Brief:
Retype, word for word, every line of the records below starting at the one that contains "answer is 200" and ending at the one that contains "assert (split_arithmetic D"; include both of those lines and nothing more.

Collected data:
⁂
(** X11.  A negative split duration is not an error as long as the
    quotient of line 89 is finite: for a video whose duration is not
    negative the count is zero or negative, the loop runs zero times, the
    answer is 200 with an empty clip list and [total_clips = 0], and no
    file of the job directory is written or changed.  (A quotient that
    overflows, as for a negative split duration next to zero, makes
    [math.ceil] raise, and the answer is 500.) *)
Theorem split_negative_duration (now : Z) (fs : storage) (req : split_request)
    (job_id video_name : string) (D : float) (S : pynum) (b : float) (n : Z) :
  job_found fs req job_id video_name ->
  (forall f, outputs fs !! job_id <> Some (EFile f)) ->
  get_video_duration fs video_name = Some D ->
  (forall t ch, outputs fs !! (job_id +:+ ".zip") <> Some (EDir t ch)) ->
  as_number (default (JInt 30) (req_split_duration req)) = Some S ->
  as_float S = Returned b -> PrimFloat.ltb b 0 = true ->
  PrimFloat.leb 0 D = true ->
  num_clips D S = Returned n ->
  let r := split_video_endpoint now fs req in
  (n <= 0)%Z /\
  status r.2 = 200%Z /\
  (exists z, payload r.2 = SplitBody true job_id [] 0 z ("/download/" +:+ job_id)) /\
  job_files r.1 job_id = job_files fs job_id.
Proof.
  intros Hfound Hnofile Hprobe Hzip HS Hb Hneg HD Hn r.
  pose proof (num_clips_nonpositive D S b n Hb Hneg HD Hn) as Hle.
  assert (range n = []) as Hrange.
  { unfold range. by replace (Z.to_nat n) with 0%nat by lia. }
  assert (split_arithmetic D (default (JInt 30) (req_split_duration req)) S n) as Har.
  { split; [done|]. split; [done|]. unfold cuts_return. by rewrite Hrange. }
  destruct (split_endpoint_ok now fs req job_id video_name D S n
              Hfound Hnofile Hprobe Har Hzip)
    as (fs1 & clips & t & ch & z & Heff & Hdir & Heq).
  destruct Heff as (Hclips & _ & _ & _ & _ & Hrest).
  rewrite Hrange in Hclips, Hrest. cbn in Hclips. subst clips.
  subst r. rewrite Heq. cbn [fst snd status payload length].
  split; [done|]. split; [done|]. split; [by eexists|].
  rewrite job_files_other_key by apply zip_path_ne.
  apply map_eq. intros name. apply Hrest. intros i Hi. by apply elem_of_nil in Hi.
Qed.
(** [DockService.addDock] *)
Definition addDock (dock : AuxRegistrable) : M DockService unit :=
  zoom dock_registry (fun reg _ => mkDockService reg)
       (BaseRegistry_add (One dock)).

(** [DockService.docks] *)
Definition docks (s : DockService) : dict pyid AuxRegistrable :=
  BaseRegistry_registrables (dock_registry s).

(** [SettingService.addSetting] *)
Definition addSetting (setting : AuxRegistrable) : M SettingService unit :=
  zoom setting_registry (fun reg _ => mkSettingService reg)
       (BaseRegistry_add (One setting)).

(** [SettingService.settings] *)
Definition settings (s : SettingService) : dict pyid AuxRegistrable :=
  BaseRegistry_registrables (setting_registry s).

(** ** app.py *)

(** The main window: the buttons of the navigation bar and the widgets of
    the stack, in the order they were added. *)
Record MainWindow := mkMainWindow {
  _navBar : list NavigationBarButton;
  _stack : list string
}.

Record BaseApplication := mkApp {
  pluginService : PluginService;
  settingService : SettingService;
  dockService : DockService;
  _mainWindow : MainWindow
}.

(** [plugins.sort(key=...)]: Python's sort is stable. The list is sorted
    from its end, each element put in front of the sorted elements whose
    key is not smaller. *)
Fixpoint insert_by_key {A} (key : A -> Z) (x : A) (sorted : list A) : list A :=
  match sorted with
  | [] => [x]
  | y :: rest =>
      if (key x <=? key y)%Z then x :: y :: rest
      else y :: insert_by_key key x rest
  end.

Definition sort_by_key {A} (key : A -> Z) (l : list A) : list A :=
  foldr (fun x sorted => insert_by_key key x sorted) [] l.

(** [_MainWindow.addPlugin] *)
Definition MainWindow_addPlugin (plugin : BasePlugin) (win : MainWindow)
    : MainWindow :=
  match plugin_widget plugin, navigationBarButton plugin with
  | Some widget, Some navBarBtn =>
      mkMainWindow (_navBar win ++ [navBarBtn]) (_stack win ++ [widget])
  | _, _ => win
  end.

(** [PluginService.plugins] *)
Definition plugins (svc : PluginService) : dict pyid BasePlugin :=
  BaseRegistry_registrables (_registry svc).

(** The plugins [BaseApplication.run] hands to the main window, in order. *)
Definition run_order (app : BaseApplication) : list BasePlugin :=
  sort_by_key priority (dict_values (plugins (pluginService app))).

(** [BaseApplication.run], up to the loop that adds the plugins to the
    main window (the selection of a plugin, the docks and the event loop
    follow). *)
Definition BaseApplication_run (app : BaseApplication) : BaseApplication :=
  mkApp (pluginService app) (settingService app) (dockService app)
    (foldl (fun win plugin => MainWindow_addPlugin plugin win)
       (_mainWindow app) (run_order app)).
⁂
Exercise output:
    answer is 200 with an empty clip list and [total_clips = 0], and no
    file of the job directory is written or changed.  (A quotient that
    overflows, as for a negative split duration next to zero, makes
    [math.ceil] raise, and the answer is 500.) *)
Theorem split_negative_duration (now : Z) (fs : storage) (req : split_request)
    (job_id video_name : string) (D : float) (S : pynum) (b : float) (n : Z) :
  job_found fs req job_id video_name ->
  (forall f, outputs fs !! job_id <> Some (EFile f)) ->
  get_video_duration fs video_name = Some D ->
  (forall t ch, outputs fs !! (job_id +:+ ".zip") <> Some (EDir t ch)) ->
  as_number (default (JInt 30) (req_split_duration req)) = Some S ->
  as_float S = Returned b -> PrimFloat.ltb b 0 = true ->
  PrimFloat.leb 0 D = true ->
  num_clips D S = Returned n ->
  let r := split_video_endpoint now fs req in
  (n <= 0)%Z /\
  status r.2 = 200%Z /\
  (exists z, payload r.2 = SplitBody true job_id [] 0 z ("/download/" +:+ job_id)) /\
  job_files r.1 job_id = job_files fs job_id.
Proof.
  intros Hfound Hnofile Hprobe Hzip HS Hb Hneg HD Hn r.
  pose proof (num_clips_nonpositive D S b n Hb Hneg HD Hn) as Hle.
  assert (range n = []) as Hrange.
  { unfold range. by replace (Z.to_nat n) with 0%nat by lia. }
  assert (split_arithmetic D (default (JInt 30) (req_split_duration req)) S n) as Har.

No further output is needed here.